Sensitivity analysis for the sample size planning method for standardized ANCOVA contrast
Sensitivity analysis for the sample size planning method for standardized ANCOVA contrast
Sensitivity analysis for the sample size planning method with the goal to obtain sufficiently narrow confidence intervals for standardized ANCOVA complex contrasts.
true.psi: the population standardized ANCOVA contrast
estimated.psi: the estimated standardized ANCOVA contrast
c.weights: the contrast weights
desired.width: the desired full width of the obtained confidence interval
selected.n: selected sample size to use in order to determine distributional properties of a given value of sample size
mu.x: the population mean for the covariate
sigma.x: the population standard deviation of the covariate
rho: the population correlation coefficient between the response and the covariate
divisor: which error standard deviation to be used in standardizing the contrast; the value can be either "s.ancova" or "s.anova"
assurance: parameter to ensure that the obtained confidence interval width is narrower than the desired width with a specified degree of certainty (must be NULL or between zero and unity)
conf.level: the desired confidence interval coverage, (i.e., 1 - Type I error rate)
G: number of generations (i.e., replications) of the simulation
print.iter: to print the current value of the iterations
detail: whether the user needs a detailed (TRUE) or brief (FALSE) report of the simulation results; the detail report includes all the raw data in the simulations
...: allows one to potentially include parameter values for inner functions
Details
The sample size planning method this function is based on is developed in the context of simple (i.e., one-response-one-covariate) ANCOVA model and randomized design (i.e., same population covariate mean across groups).
An ANCOVA contrast can be standardized in at least two ways: (a) divided by the error standard deviation of the ANOVA model, (b) divided by the error standard deviation of the ANCOVA model. This function can be used to analyze both types of standardized ANCOVA contrasts.
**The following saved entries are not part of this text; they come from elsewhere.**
Lemma sq_alpha_ok q x y a :
  squircle_ok q → 0 < a < 256 → ∃ a', sq_alpha q x y a = Some a' ∧ 0 <= a' < 256.
Proof.
  intros Hq Ha. unfold sq_alpha. destruct (sq_dist q x y) as [dist|] eqn:Ed; [|exists a; split; [done|lia]].
  destruct (flt (fsub (sq_r q) (f32_of_Z 1)) dist) eqn:E; [|exists a; split; [done|lia]].
  destruct (mask_range (sq_r q) dist (so_r q Hq) (sq_dist_valid _ _ _ _ Hq Ed) E) as (V & F & R).
  cbv zeta in *. destruct (unit_product a _ Ha V F R) as (z & Hz & Hr).
  unfold f32_to_u8. rewrite Hz. obind. exists z.
  rewrite (proj2 (Z.leb_le _ _)), (proj2 (Z.leb_le _ _)) by lia. split; [done|lia].
Qed.

Lemma blit_pixel_safe dst src bp q w h sw sh sx sy px py t :
  dims t dst w h → dims t src sw sh → inside sw sh sx sy → inside w h px py →
  (∀ q', q = Some q' → squircle_ok q') →
  safe (blit_pixel dst src bp q sx sy px py) t.
Proof.
  intros Hd Hs Hins Hin Hq. unfold safe, blit_pixel.
  destruct (get_pixel_ok t src sw sh sx sy Hs Hins) as (c & -> & Hc). obind.
  pose proof (u8_range (Z.shiftr c 24)) as Hu. unfold in_u8 in Hu.
  destruct (Z.eqb_spec (u8 (Z.shiftr c 24)) 0) as [E0|E0]; [apply safe_same|].
  assert (∃ a, match q with Some q => sq_alpha q px py (u8 (Z.shiftr c 24)) | None => Some (u8 (Z.shiftr c 24)) end
               = Some a ∧ 0 <= a < 256) as (a & -> & Ha).
  { destruct q as [q|]; [|by eexists]. apply sq_alpha_ok; [by apply Hq|lia]. }
  obind. destruct (a =? 0); [apply safe_same|].
  destruct (blit_tint_range bp a c Ha Hc) as [Ha' Hc']. destruct (blit_tint bp a c) as [a' c'].
  cbn [fst snd] in *. destruct (a' =? 255); [by apply (set_pixel_safe _ _ w h)|].
  destruct (get_pixel_ok t dst w h px py Hd Hin) as (v & -> & _). obind.
  apply (set_pixel_safe _ _ w h); [done|done|]. by apply over_u32.
Qed.

(** Copying is safe whatever the two bitmaps, the same one included, as long
    as the target and the source rectangles are made of [int]s. *)
Lemma blit_safe dst src w h sw sh dst_x dst_y dst_w dst_h src_x src_y src_w src_h clip bp mask t :
  dims t dst w h → dims t src sw sh →
  blit_ints dst_x dst_y dst_w dst_h src_x src_y src_w src_h →
  safe (muplar_blit_bitmap dst src dst_x dst_y dst_w dst_h src_x src_y src_w src_h clip bp mask) t.
Proof.
  intros Hd Hs (I1 & I2 & I3 & I4 & I5 & I6 & I7 & I8).
  pose proof Hd as [Hw Hh (b & px & Ht & Hbw & Hbh & Hpx & _ & _)].
  pose proof Hs as [Hw' Hh' (b' & px' & Ht' & Hbw' & Hbh' & Hpx' & _ & _)].
  unfold safe, muplar_blit_bitmap. rewrite Ht, Ht'. obind. rewrite Hpx, Hpx', Hbw, Hbh, Hbw', Hbh'.
  destruct (_ || (src_h <=? 0)) eqn:Hpos; [apply safe_same|]. cbv zeta.
  assert (∀ q', (if mask then Some (squircle_of dst_x dst_y dst_w dst_h) else None) = Some q' → squircle_ok q') as Hq.
  { intros q' Hq. destruct mask; [|done]. injection Hq as <-. apply squircle_of_ok. }
  set (q := if mask then _ else _) in *.
  assert (∀ d n k m j, in_s32 d → in_s32 (d + n) → 0 <= k < n → in_s32 m → in_s32 (m + j) → 0 < j →
    ck (d + k) = Some (d + k) ∧ ck (m + k * j / n) = Some (m + k * j / n)) as Hck.
  { intros d n k m j H1 H2 Hk H3 H4 Hj. pose proof (scale_range k j n Hk Hj).
    unfold in_s32 in *. split; apply ck_ok; unfold in_s32; lia. }
  apply range_safe. intros y t1 Hy K1.
  destruct (Hck dst_y dst_h y src_y src_h I2 I4 Hy I6 I8) as [-> ->]; [lia|]. obind.
  destruct (_ || (h <=? dst_y + y)) eqn:Er1; [apply safe_same|].
  destruct (_ || (sh <=? _)) eqn:Er2; [apply safe_same|].
  apply range_safe. intros x t2 Hx K2.
  destruct (Hck dst_x dst_w x src_x src_w I1 I3 Hx I5 I7) as [-> ->]; [lia|]. obind.
  destruct (_ || (w <=? dst_x + x)) eqn:Ec1; [apply safe_same|].
  destruct (match q with Some q => sq_outside q _ _ | None => false end); [apply safe_same|].
  destruct (_ || (sw <=? _)) eqn:Ec2; [apply safe_same|].
  apply (blit_pixel_safe _ _ _ _ w h sw sh); [apply K2, K1, Hd|apply K2, K1, Hs|unfold inside; lia..|exact Hq].
Qed.
Lemma runs_draw_path token paint s : shim_ok s → runs (Canvas_nDrawPath token paint) s.
Proof.
  intros Hok. unfold Canvas_nDrawPath. apply runs_get.
  destruct (canvas_target token s) as [[c i]|] eqn:Ec; [|by apply runs_ret].
  destruct (shader_source paint s) as [src|] eqn:Es; [|by apply runs_ret].
  destruct (canvas_target_ok _ _ _ _ Hok Ec) as (Hc & d & Hd & Hdim).
  destruct (shader_source_ok _ _ _ Hok Es) as (sb & Hsb & Hsd).
  destruct (co_now _ Hc) as [V1 V2 V3 V4 _ _ _ _].
  apply (runs_lift _ _ _ _ Hd). cbv zeta.
  destruct (floor_total _ V1) as (dx & Ex & Rx), (floor_total _ V2) as (dy & Ey & Ry).
  destruct (ceil_total (fmul (f32_of_Z (bs_width d)) (f_sx (cv_now c)))) as (dw & Ew & Rw); [auto with word|].
  destruct (ceil_total (fmul (f32_of_Z (bs_height d)) (f_sy (cv_now c)))) as (dh & Eh & Rh); [auto with word|].
  apply (runs_lift _ _ _ _ Ex), (runs_lift _ _ _ _ Ey), (runs_lift _ _ _ _ Ew), (runs_lift _ _ _ _ Eh).
  assert (bs_width d <= 536870912 ∧ bs_height d <= 536870912) as [Hsw Hsh].
  { unfold canvas_target in Ec. destruct (the_canvas token s) as [c'|]; [|done]. cbn in Ec.
    destruct (muplar_find_bitmap (cv_bitmap c') s) as [i'|] eqn:Ei; [|done]. cbn in Ec. injection Ec as -> ->.
    destruct (find_bitmap_ok _ _ _ Hok Ei) as (b & Hb & _ & [? ? _] & Hsm). rewrite Hd in Hb. injection Hb as <-. nia. }
  pose proof Hdim as [? ? _].
  eapply runs_blit_all; [done|exact Hdim|exact Hsd|exact Hsb|done|done|unfold in_s32; lia..| |];
    unfold in_s32; [destruct (Z.leb_spec dw 0)|destruct (Z.leb_spec dh 0)]; lia.
Qed.

Lemma dst_rect_total f l t r b :
  frame_ok f → f32_valid l → f32_valid t → f32_valid r → f32_valid b →
  ∃ dx dy dw dh, dst_rect f l t r b = Some (dx, dy, dw, dh) ∧
    in_s32 dx ∧ in_s32 dy ∧ in_s32 (dx + dw) ∧ in_s32 (dy + dh).
Proof.
  intros Hf Vl Vt Vr Vb. unfold dst_rect.
  destruct (land_floor _ l Hf Vl) as (cl & _ & -> & _ & Rl & _).
  destruct (land_floor _ t Hf Vt) as (_ & ct & _ & -> & _ & Rt).
  destruct (land_ceil _ r Hf Vr) as (cr & _ & -> & _ & Rr & _).
  destruct (land_ceil _ b Hf Vb) as (_ & cb & _ & -> & _ & Rb).
  exists cl, ct, (cr - cl), (cb - ct). split; [done|]. unfold in_s32. lia.
Qed.

(** The two bitmaps of a copy stay what they are when a call is counted. *)
Lemma runs_draw_nine token bitmap l t r b paint s :
  shim_ok s → f32_valid l → f32_valid t → f32_valid r → f32_valid b →
  runs (BaseCanvas_nDrawNinePatch token bitmap l t r b paint) s.
Proof.
  intros Hok Vl Vt Vr Vb. unfold BaseCanvas_nDrawNinePatch. apply runs_get.
  destruct (muplar_find_bitmap bitmap s) as [src|] eqn:Eb; [|by apply runs_ret].
  destruct (canvas_target token s) as [[c i]|] eqn:Ec; [|by apply runs_ret].
  destruct (find_bitmap_ok _ _ _ Hok Eb) as (sb & Hsb & _ & Hsd & _).
  destruct (canvas_target_ok _ _ _ _ Hok Ec) as (Hc & d & Hd & Hdim).
  apply runs_bind; [by apply runs_count|]. intros [] s1 E1 Hok1. injection E1 as <-.
  destruct (dst_rect_total _ l t r b (co_now _ Hc) Vl Vt Vr Vb) as (dx & dy & dw & dh & E & I1 & I2 & I3 & I4).
  apply (runs_lift _ _ _ _ E).
  by eapply runs_blit_all.
Qed.

Lemma runs_draw_bitmap_rect token bitmap sl st sr sb l t r b paint s :
  shim_ok s → f32_valid sl → f32_valid st → f32_valid sr → f32_valid sb →
  f32_valid l → f32_valid t → f32_valid r → f32_valid b →
  runs (BaseCanvas_nDrawBitmapRect token bitmap sl st sr sb l t r b paint) s.
Proof.
  intros Hok Wl Wt Wr Wb Vl Vt Vr Vb. unfold BaseCanvas_nDrawBitmapRect. apply runs_get.
  destruct (muplar_find_bitmap bitmap s) as [src|] eqn:Eb; [|by apply runs_ret].
  destruct (canvas_target token s) as [[c i]|] eqn:Ec; [|by apply runs_ret].
  destruct (find_bitmap_ok _ _ _ Hok Eb) as (sb' & Hsb & _ & Hsd & _).
  destruct (canvas_target_ok _ _ _ _ Hok Ec) as (Hc & d & Hd & Hdim).
  apply runs_bind; [by apply runs_count|]. intros [] s1 E1 Hok1. injection E1 as <-. cbv zeta.
  destruct (floor_total _ Wl) as (x0 & E0 & ?), (floor_total _ Wt) as (y0 & E1 & ?).
  destruct (ceil_total _ Wr) as (x1 & E2 & ?), (ceil_total _ Wb) as (y1 & E3 & ?).
  apply (runs_lift _ _ _ _ E0), (runs_lift _ _ _ _ E1), (runs_lift _ _ _ _ E2), (runs_lift _ _ _ _ E3).
  destruct (dst_rect_total _ l t r b (co_now _ Hc) Vl Vt Vr Vb) as (dx & dy & dw & dh & E & I1 & I2 & I3 & I4).
  apply (runs_lift _ _ _ _ E), runs_get, runs_draw; [done|].
  eapply blit_safe; [exact Hdim|exact Hsd|]. unfold blit_ints. split_and!; try done; unfold in_s32; lia.
Qed.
The population mean and standard deviation of the covariate does not affect the sample size planning procedure; they can be specified as any values that are considered as reasonable by the user.
Returns
psi.obs: observed standardized contrast in each iteration
Full.Width: vector of the full confidence interval width
Width.from.psi.obs.Lower: vector of the lower confidence interval width
Width.from.psi.obs.Upper: vector of the upper confidence interval width
Type.I.Error.Upper: iterations where a Type I error occurred on the upper end of the confidence interval
Type.I.Error.Lower: iterations where a Type I error occurred on the lower end of the confidence interval
Type.I.Error: iterations where a Type I error happens
Lower.Limit: the lower limit of the obtained confidence interval
Upper.Limit: the upper limit of the obtained confidence interval
replications: number of replications of the simulation
True.psi: population standardized contrast
Estimated.psi: estimated standardized contrast
Desired.Width: the desired full width of the obtained confidence interval
assurance: the value assigned to the argument assurance
Sample.Size.per.Group: sample size per group
Number.of.Groups: number of groups
mean.full.width: mean width of the obtained full confidence intervals
median.full.width: median width of the obtained full confidence intervals
sd.full.width: standard deviation of the widths of the obtained full confidence intervals
Pct.Width.obs.NARROWER.than.desired: percentage of the obtained full confidence interval widths that are narrower than the desired width
mean.Width.from.psi.obs.Lower: mean lower width of the obtained confidence intervals
mean.Width.from.psi.obs.Upper: mean upper width of the obtained confidence intervals
Type.I.Error.Upper: Type I error rate from the upper side
Type.I.Error.Lower: Type I error rate from the lower side
Type.I.Error: Type I error rate
References
Kelley, K. (2007). Constructing confidence intervals for standardized effect sizes: Theory, application, and implementation. Journal of Statistical Software, 20 (8), 1--24.
Kelley, K., & Rausch, J. R. (2006). Sample size planning for the standardized mean difference: Accuracy in Parameter Estimation via narrow confidence intervals. Psychological Methods, 11 (4), 363--385.
Lai, K., & Kelley, K. (2012). Accuracy in parameter estimation for ANCOVA and ANOVA contrasts: Sample size planning via narrow confidence intervals. British Journal of Mathematical and Statistical Psychology, 65, 350--370.
Steiger, J. H., & Fouladi, R. T. (1997). Noncentrality interval estimation and the evaluation of statistical methods. In L. L. Harlow, S. A. Mulaik, & J.H. Steiger (Eds.), What if there were no significance tests? (pp. 221--257). Mahwah, NJ: Lawrence Erlbaum.